Bern, Switzerland [A. McChesney, CD EUDNews]. November 18, 2014.
Chris Picco, an Adventist musician whose loss of wife and infant son last week has touched millions of lives through a YouTube video that went viral, said at a memorial service on Nov. 15 that he did not blame God and that he hoped to create something good from the tragedy.
Chris, holding his guitar at the Loma Linda University Church, where he leads a worship music service on Sabbaths, said Sabbath evening that he could not adequately express appreciation for the many prayers and e-mails sent by people who have watched the video of him singing a good-bye lullaby to his 4-day-old son, Lennon James, in a hospital incubator on Nov. 11. The boy died hours later in his father’s arms.
“I’ve had an outpouring of love and support. Most of them involve the words, ‘I know words aren’t enough, but …’” Chris said. “And now I know how that feels because when I say thank you to all of you, that’s not enough.”
Doctors performed an emergency Caesarean section to deliver Lennon after Ashley died in her sleep on Nov. 8. He was born 16 weeks premature.
A friend videotaped Chris singing Paul McCartney’s “Blackbird” to his dying son at Loma Linda University Children’s Hospital. The video has garnered more than 12.5 million views in three days.
The Ashley Picco Memorial Fund set up by the Loma Linda University Church has far exceeded its target of $50,000 for medical bills and other expenses. Contributions on the fundraising website YouCaring.com topped $155,000 by the end of the evening memorial service.
Chris said at the memorial service, which was live-streamed online from Loma Linda, California, that the big question on everyone’s mind was “Why?” He said there was nothing wrong with asking questions and acknowledged that he also was struggling to understand why Ashley, a 30-year-old nurse, and their first-born child had died. But he said he was convinced that God was not behind the deaths.
“I know that God did not compose this. God had nothing to do with this,” he said, speaking slowly and resolutely in unscripted remarks. “But I can see Him, tears streaming down His face, beginning to compose one note at a time this most beautiful melody that anyone’s ever heard.
“And I don’t know what that sounds like, but that’s the God that I believe in,” Chris said to loud “amens” in the packed church hall.
Chris recalled that he first met Ashley in New York several months after the terrorist attacks of Sept. 11, 2001, when they both worked as volunteers at Ground Zero. They married in 2007.
“We met as the result of a tragic, tragic event. … So something good came from something so tragic,” he said. Turning to his own recent loss, he added: “So from this unspeakable tragedy, that’s what I want. I want good to come out of this.”
Chris said a more important question than “why?” is “what now?” He indicated that he was already considering how he might assist people who, like him, have experienced loss, and he wondered whether he had a unique opportunity because of his viral video.
“So many voices out there that have reached out to me didn’t have the support, didn’t have the random viral video, didn’t have this opportunity, this momentum,” Chris said. “So for whatever reason, we have this. And so, what now? What good can we bring out of this? This broken world, what good can we bring out of this?
He choked up with emotion as he wrapped up his remarks. After taking a moment to regain composure, he closed the memorial service by singing a heart-rendering rendition of the hymn “This Is My Father’s World” on his guitar. The audience gave him a standing ovation.

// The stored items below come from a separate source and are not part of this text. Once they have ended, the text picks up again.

(* ===== verification/RemoteFs.v ===== *)
(** * File operations of the file transfer drive (hardware/fs_remote.rs)

    What [RemoteFs] does below its mount point once the image is mounted;
    mounting itself is in [VirtualMedia].  The reader and the writer of a stream
    work on what the file holds when they are called. *)

From S2P Require Import Prelude StateLaws Text Paths Words FileTree.

Definition MOUNT_POINT : string := FT_MOUNT_POINT.

Record FileInfo := mkFileInfo {
  fi_name : string; fi_size : Z; fi_is_file : bool; fi_is_dir : bool; fi_modified : option Z }.

Record FileSystemInfo := mkFsInfo { total_space : Z; free_space : Z; used_space : Z }.

(** The names of a path. *)
Definition names (s : string) : list string :=
  omap (fun c => match c with Normal n => Some n | _ => None end) (components s).

Definition bytes_len (l : list Z) : Z := Z.of_nat (length l).

Section remote_fs.
(** [is_mounted]; how the file system tells names apart (VFAT folds their
    case); the size it gives to a directory and the time of a change. *)
Context (is_mounted : bool) (fold_name : string -> string) (dir_len : Z) (modified : list string -> option Z).

Definition ensure_mounted : Fs unit :=
  se_guard (negb is_mounted) "Filesystem is not mounted. Call mount() first.".

(** The path of the kernel for one of the user. *)
Definition os_path (full : string) : OsPath :=
  (fold_name <$> drop (length (names MOUNT_POINT)) (names full), ends_with "/" full).

Definition resolve (user_path : string) : Fs OsPath :=
  se_of_result (result_map os_path (resolve_path MOUNT_POINT user_path)).

(** [full_path.parent()] and [create_dir_all]. *)
Definition create_parent (p : OsPath) : Fs unit := create_dir_all "Failed to create parent directory" (parent p.1).

Definition info_of (name : string) (p : list string) (n : Node) : FileInfo :=
  match n with
  | Dir => mkFileInfo name dir_len false true (modified p)
  | File c => mkFileInfo name (bytes_len c) true false (modified p)
  end.

(** ** Reading *)

Definition read_file (file_path : string) : Fs (list Z) :=
  ensure_mounted ;;;
  let! full_path := resolve file_path in
  let! file := open_read "Failed to open file for reading" full_path in
  read_node "Failed to read file contents" file.

(** [read] until the buffer is full or the file ends; every call brings at
    least a byte. *)
Fixpoint read_loop (fuel : nat) (failure : string) (off size : nat) (c : list Z) : Fs (list Z) :=
  match fuel with
  | O => se_ret []
  | S fuel =>
      if (size =? 0)%nat then se_ret [] else
      let! o := next in
      let there := take size (drop off c) in
      match o with
      | Fault => se_throw failure
      | Fine | Lost _ _ => se_ret there
      | Short n =>
          let got := take (Nat.max 1 n) there in
          if bool_decide (got = []) then se_ret [] else
          let! rest := read_loop fuel failure (off + length got) (size - length got) c in
          se_ret (got ++ rest)
      end
  end.

Definition read_file_range (file_path : string) (offset size : nat) : Fs (list Z) :=
  ensure_mounted ;;;
  let! full_path := resolve file_path in
  let! file := open_read "Failed to open file for reading" full_path in
  call "Failed to seek to offset" ;;;
  match file with
  | Dir => if (size =? 0)%nat then se_ret [] else se_throw "Failed to read file range"
  | File c => read_loop size "Failed to read file range" offset size c
  end.

(** ** Writing

    A failure of the last write is not noticed: [sync_all] waits for it and keeps
    its error for a write that does not come. *)

Definition write_file (file_path : string) (data : list Z) : Fs unit :=
  ensure_mounted ;;;
  let! full_path := resolve file_path in
  create_parent full_path ;;;
  open_write "Failed to create file for writing" true full_path ;;;
  let! _ := write_bytes false "Failed to write data to file" "Failed to write data to file" full_path.1 0 data in
  call "Failed to sync file".

(** What the open file holds. *)
Definition held (p : list string) : Fs (list Z) :=
  se_get (fun d => default [] (node_at (tree d) p ≫= content_of)).

Definition append_file (file_path : string) (data : list Z) : Fs unit :=
  ensure_mounted ;;;
  let! full_path := resolve file_path in
  create_parent full_path ;;;
  open_write "Failed to open file for appending" false full_path ;;;
  let! c := held full_path.1 in
  let! _ := write_bytes false "Failed to append data to file" "Failed to append data to file" full_path.1 (length c) data in
  call "Failed to sync file".

Definition write_file_range (file_path : string) (offset : nat) (data : list Z) : Fs nat :=
  ensure_mounted ;;;
  let! full_path := resolve file_path in
  create_parent full_path ;;;
  open_write "Failed to open file for writing" false full_path ;;;
  let! c := held full_path.1 in
  let file_size := length c in
  call "Failed to get file size" ;;;
  let! late :=
    (if (file_size <? offset)%nat
     then call "Failed to seek to end" ;;;
          write_bytes false "Failed to fill gap" "Failed to fill gap" full_path.1 file_size (replicate (offset - file_size) 0%Z)
     else se_ret false) in
  call "Failed to seek to offset" ;;;
  let! _ := write_bytes late "Failed to write data" "Failed to write any data to file" full_path.1 offset data in
  call "Failed to sync file" ;;;
  se_ret (length data).

Definition create_empty_file (file_path : string) : Fs unit :=
  ensure_mounted ;;;
  let! full_path := resolve file_path in
  create_parent full_path ;;;
  open_write "Failed to create file" true full_path.

(** ** Asking *)

(** A failed call counts as absent. *)
Definition metadata_ok (p : OsPath) : Fs (option Node) :=
  let! r := se_catch (F := string) (metadata "" p) in se_ret (result_ok r).

Definition exists_ (path : string) : Fs bool :=
  ensure_mounted ;;;
  let! full_path := resolve path in
  let! m := metadata_ok full_path in
  se_ret (bool_decide (is_Some m)).

Definition is_file (path : string) : Fs bool :=
  ensure_mounted ;;;
  let! full_path := resolve path in
  let! m := metadata_ok full_path in
  se_ret (match m with Some (File _) => true | _ => false end).

Definition is_directory (path : string) : Fs bool :=
  ensure_mounted ;;;
  let! full_path := resolve path in
  let! m := metadata_ok full_path in
  se_ret (match m with Some Dir => true | _ => false end).

Definition file_size (file_path : string) : Fs Z :=
  ensure_mounted ;;;
  let! full_path := resolve file_path in
  let! n := metadata "Failed to get file metadata" full_path in
  se_ret (fi_size (info_of "" full_path.1 n)).

Definition get_file_size (file_path : string) : Fs Z := file_size file_path.

Definition get_file_info (file_path : string) : Fs FileInfo :=
  ensure_mounted ;;;
  let! full_path := resolve file_path in
  let! n := metadata "Failed to get file metadata" full_path in
  se_ret (info_of (default "" (last full_path.1)) full_path.1 n).

Definition hidden (dir_path : string) (name : string) (n : Node) : bool :=
  match n with
  | File _ => false
  | Dir => if String.eqb dir_path "/" then String.eqb name "System Volume Information"
           else String.eqb name "." || String.eqb name ".."
  end.

(** Every entry is fetched and asked for its metadata. *)
Fixpoint list_entries (dir_path : string) (full_path : list string) (entries : list (string * Node)) : Fs (list FileInfo) :=
  call "next_entry" ;;;
  match entries with
  | [] => se_ret []
  | (name, n) :: entries =>
      call "metadata" ;;;
      let! infos := list_entries dir_path full_path entries in
      se_ret (if hidden dir_path name n then infos else info_of name (full_path ++ [name]) n :: infos)
  end.

Definition list_directory (dir_path : string) : Fs (list FileInfo) :=
  ensure_mounted ;;;
  se_guard (is_empty dir_path) "dir_path is empty" ;;;
  let! full_path := resolve dir_path in
  let! entries := read_dir "Failed to read directory" full_path in
  list_entries dir_path full_path.1 entries.

(** ** Directories, names and copies *)

Definition create_directory (dir_path : string) : Fs unit :=
  ensure_mounted ;;;
  se_guard (is_empty dir_path) "dir_path is empty" ;;;
  let! full_path := resolve dir_path in
  create_dir_all "Failed to create directory" full_path.1.

Definition delete_file (file_path : string) : Fs unit :=
  ensure_mounted ;;;
  let! full_path := resolve file_path in
  let! m := metadata_ok full_path in
  if bool_decide (is_Some m) then remove_file "Failed to delete file" full_path else se_ret tt.

Definition delete_directory (dir_path : string) : Fs unit :=
  ensure_mounted ;;;
  se_guard (is_empty dir_path) "dir_path is empty" ;;;
  let! full_path := resolve dir_path in
  remove_dir_all "Failed to delete directory" full_path.

Definition rename (old_path new_path : string) : Fs unit :=
  ensure_mounted ;;;
  let! old_full_path := resolve old_path in
  let! new_full_path := resolve new_path in
  create_parent new_full_path ;;;
  rename_node "Failed to rename" old_full_path new_full_path.

Definition copy_file (source_path dest_path : string) : Fs unit :=
  ensure_mounted ;;;
  let! source_full_path := resolve source_path in
  let! dest_full_path := resolve dest_path in
  create_parent dest_full_path ;;;
  copy_node "Failed to copy file" source_full_path dest_full_path.

(** ** Space *)

(** The second line of [df -k], in bytes. *)
Definition parse_df (output : string) : Result string (Z * Z * Z) :=
  match split_on LF (trim output) with
  | _ :: line :: _ =>
      match split_whitespace line with
      | _ :: total :: used :: available :: _ =>
          match parse_u64 total, parse_u64 used, parse_u64 available with
          | None, _, _ => Err ("Failed to parse total size: " +:+ total)
          | _, None, _ => Err ("Failed to parse used size: " +:+ used)
          | _, _, None => Err ("Failed to parse available size: " +:+ available)
          | Some t, Some u, Some a => Ok (wrap64 (t * 1024), wrap64 (u * 1024), wrap64 (a * 1024))
          end
      | _ => Err "Invalid df output format: insufficient fields"
      end
  | _ => Err "Invalid df output format"
  end.

Definition df_sizes_bytes (df : Result string string) : Result string (Z * Z * Z) :=
  result_bind df parse_df.

Definition get_filesystem_usage (df : Result string string) : Fs FileSystemInfo :=
  ensure_mounted ;;;
  let! (total_size, used_size, available_size) := se_of_result (df_sizes_bytes df) in
  se_ret (mkFsInfo total_size available_size used_size).

Definition get_total_size (df : Result string string) : Fs Z :=
  ensure_mounted ;;; let! (t, _, _) := se_of_result (df_sizes_bytes df) in se_ret t.
Definition get_used_size (df : Result string string) : Fs Z :=
  ensure_mounted ;;; let! (_, u, _) := se_of_result (df_sizes_bytes df) in se_ret u.
Definition get_available_size (df : Result string string) : Fs Z :=
  ensure_mounted ;;; let! (_, _, a) := se_of_result (df_sizes_bytes df) in se_ret a.

(** ** Streams *)

Record AsyncFileReader := mkReader { rd_chunk_size : nat; rd_position : nat; rd_file_size : nat }.

Definition create_async_reader (file_path : string) (chunk_size : nat) : Fs AsyncFileReader :=
  ensure_mounted ;;;
  let! full_path := resolve file_path in
  let! file := open_read "Failed to open file for reading" full_path in
  call "Failed to get file size" ;;;
  call "Failed to seek to beginning" ;;;
  se_ret (mkReader chunk_size 0 (Z.to_nat (fi_size (info_of "" full_path.1 file)))).

(** [file]: what the open file holds. *)
Definition read_next_chunk (r : AsyncFileReader) (file : list Z) : Fs (AsyncFileReader * option (list Z)) :=
  if (rd_file_size r <=? rd_position r)%nat then se_ret (r, None) else
  let remaining_bytes := rd_file_size r - rd_position r in
  let read_size := Nat.min (rd_chunk_size r) remaining_bytes in
  let! buffer := read_loop read_size "Failed to read chunk" (rd_position r) read_size file in
  let r := mkReader (rd_chunk_size r) (rd_position r + length buffer) (rd_file_size r) in
  se_ret (r, if bool_decide (buffer = []) then None else Some buffer).

(** The position moves before the seek, whatever becomes of it. *)
Definition skip_bytes (r : AsyncFileReader) (bytes : nat) : Fs (AsyncFileReader * Result string nat) :=
  let old_position := rd_position r in
  let r := mkReader (rd_chunk_size r) (Nat.min (rd_file_size r) (rd_position r + bytes)) (rd_file_size r) in
  let! sought := se_catch (call "Failed to seek to position") in
  se_ret (r, result_map (fun _ => rd_position r - old_position) sought).

Definition is_eof (r : AsyncFileReader) : bool := (rd_file_size r <=? rd_position r)%nat.
Definition remaining_bytes (r : AsyncFileReader) : nat := rd_file_size r - rd_position r.

(** [wr_late]: the last write has failed in the background. *)
Record AsyncFileWriter := mkWriter {
  wr_path : list string; wr_chunk_size : nat; wr_position : nat; wr_written : nat; wr_appending : bool; wr_late : bool }.

Definition create_async_writer (file_path : string) (chunk_size bytes_written : nat) : Fs AsyncFileWriter :=
  ensure_mounted ;;;
  let! full_path := resolve file_path in
  create_parent full_path ;;;
  open_write "Failed to open file" (bytes_written =? 0)%nat full_path ;;;
  se_ret (mkWriter full_path.1 chunk_size bytes_written bytes_written (negb (bytes_written =? 0)%nat) false).

(** A file opened for appending is written at its end wherever the writer
    stands. *)
Definition write_chunk (w : AsyncFileWriter) (data : list Z) : Fs (AsyncFileWriter * nat) :=
  call "Failed to seek to position" ;;;
  let! c := held (wr_path w) in
  let! late := write_bytes (wr_late w) "Failed to write chunk" "Failed to write any data" (wr_path w)
                 (if wr_appending w then length c else wr_position w) data in
  let n := length data in
  se_ret (mkWriter (wr_path w) (wr_chunk_size w) (wr_position w + n) (wr_written w + n) (wr_appending w) late, n).

(** Reading a stream to its end. *)
Fixpoint read_all (fuel : nat) (r : AsyncFileReader) (file : list Z) : Fs (list (list Z)) :=
  match fuel with
  | O => se_ret []
  | S fuel =>
      let! (r, chunk) := read_next_chunk r file in
      match chunk with
      | None => se_ret []
      | Some b => let! rest := read_all fuel r file in se_ret (b :: rest)
      end
  end.

(** The pieces of a stream, one after the other. *)
Fixpoint write_all (w : AsyncFileWriter) (pieces : list (list Z)) : Fs AsyncFileWriter :=
  match pieces with
  | [] => se_ret w
  | b :: pieces => let! (w, _) := write_chunk w b in write_all w pieces
  end.

(** ** Everything that changes the tree *)

Inductive DriveOp : Type :=
| WriteFile (path : string) (data : list Z)
| AppendFile (path : string) (data : list Z)
| WriteFileRange (path : string) (offset : nat) (data : list Z)
| CreateEmptyFile (path : string)
| CreateDirectory (path : string)
| DeleteFile (path : string)
| DeleteDirectory (path : string)
| Rename (old new : string)
| CopyFile (source dest : string)
| WriteStream (path : string) (chunk_size bytes_written : nat) (pieces : list (list Z)).

Definition drive_op (op : DriveOp) : Fs unit :=
  match op with
  | WriteFile path data => write_file path data
  | AppendFile path data => append_file path data
  | WriteFileRange path offset data => write_file_range path offset data ;;; se_ret tt
  | CreateEmptyFile path => create_empty_file path
  | CreateDirectory path => create_directory path
  | DeleteFile path => delete_file path
  | DeleteDirectory path => delete_directory path
  | Rename old new => rename old new
  | CopyFile source dest => copy_file source dest
  | WriteStream path chunk_size bytes_written pieces =>
      let! w := create_async_writer path chunk_size bytes_written in write_all w pieces ;;; se_ret tt
  end.

(** Operations one after the other; a failed one does not stop the next. *)
Definition drive_run (ops : list DriveOp) (d : Disk) : Disk := fold_left (fun d op => (drive_op op d).1) ops d.
End remote_fs.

During the service, family and friends paid tribute to Ashley as happy, respectful but “a little sassy.” They said she would have made a wonderful mother. Ashley’s uncle, Jim Wood, described her as “a serial hugger” and noted that “never a curse escaped her lips.”
Marie Reindel, a friend of Ashley for more than half her life, said she would miss how Ashley “smiled with her whole body and her whole heart.” She asked people in the hall to smile at the person beside them.
Another close friend, Michelle Fullner, said she had met Ashley while taking tae kwon do class and had slapped her in the face in a fit of jealousy over her superior martial arts skills. “She invited me to youth group with her,” Fullner said. “She thought that I needed Jesus.”
Several people recognized how the YouTube video had turned a personal tragedy into a public one, causing Lennon to touch many lives in his short four days.
"If you measure a life by the power of connection, Lennon lived more than most of us have," said Tim Gillespie, former young adult pastor at the Loma Linda University Church and current faith community and health liaison at the Loma Linda University Medical Center.
Tears mixed with laughter as the audience listened to the tributes.
Wood said his niece was a world-class cook but her cooking once caused a fire scare at Pacific Union College. He said Ashley, as a first-year student, scorched a dish in the oven while house-sitting for her aunt, the girls’ dean at the Adventist-operated college. The dorm filled with black smoke, setting of the smoke alarms and prompting the arrival of several fire trucks. The college president followed the screaming fire trucks to the dorm, where he found a red-faced Ashley waiting helplessly in the apartment.
It was “one of the most embarrassing days of her life,” Wood said.
He said that Ashley’s aunt later told her, “Well, at least you got a chance to meet the president.”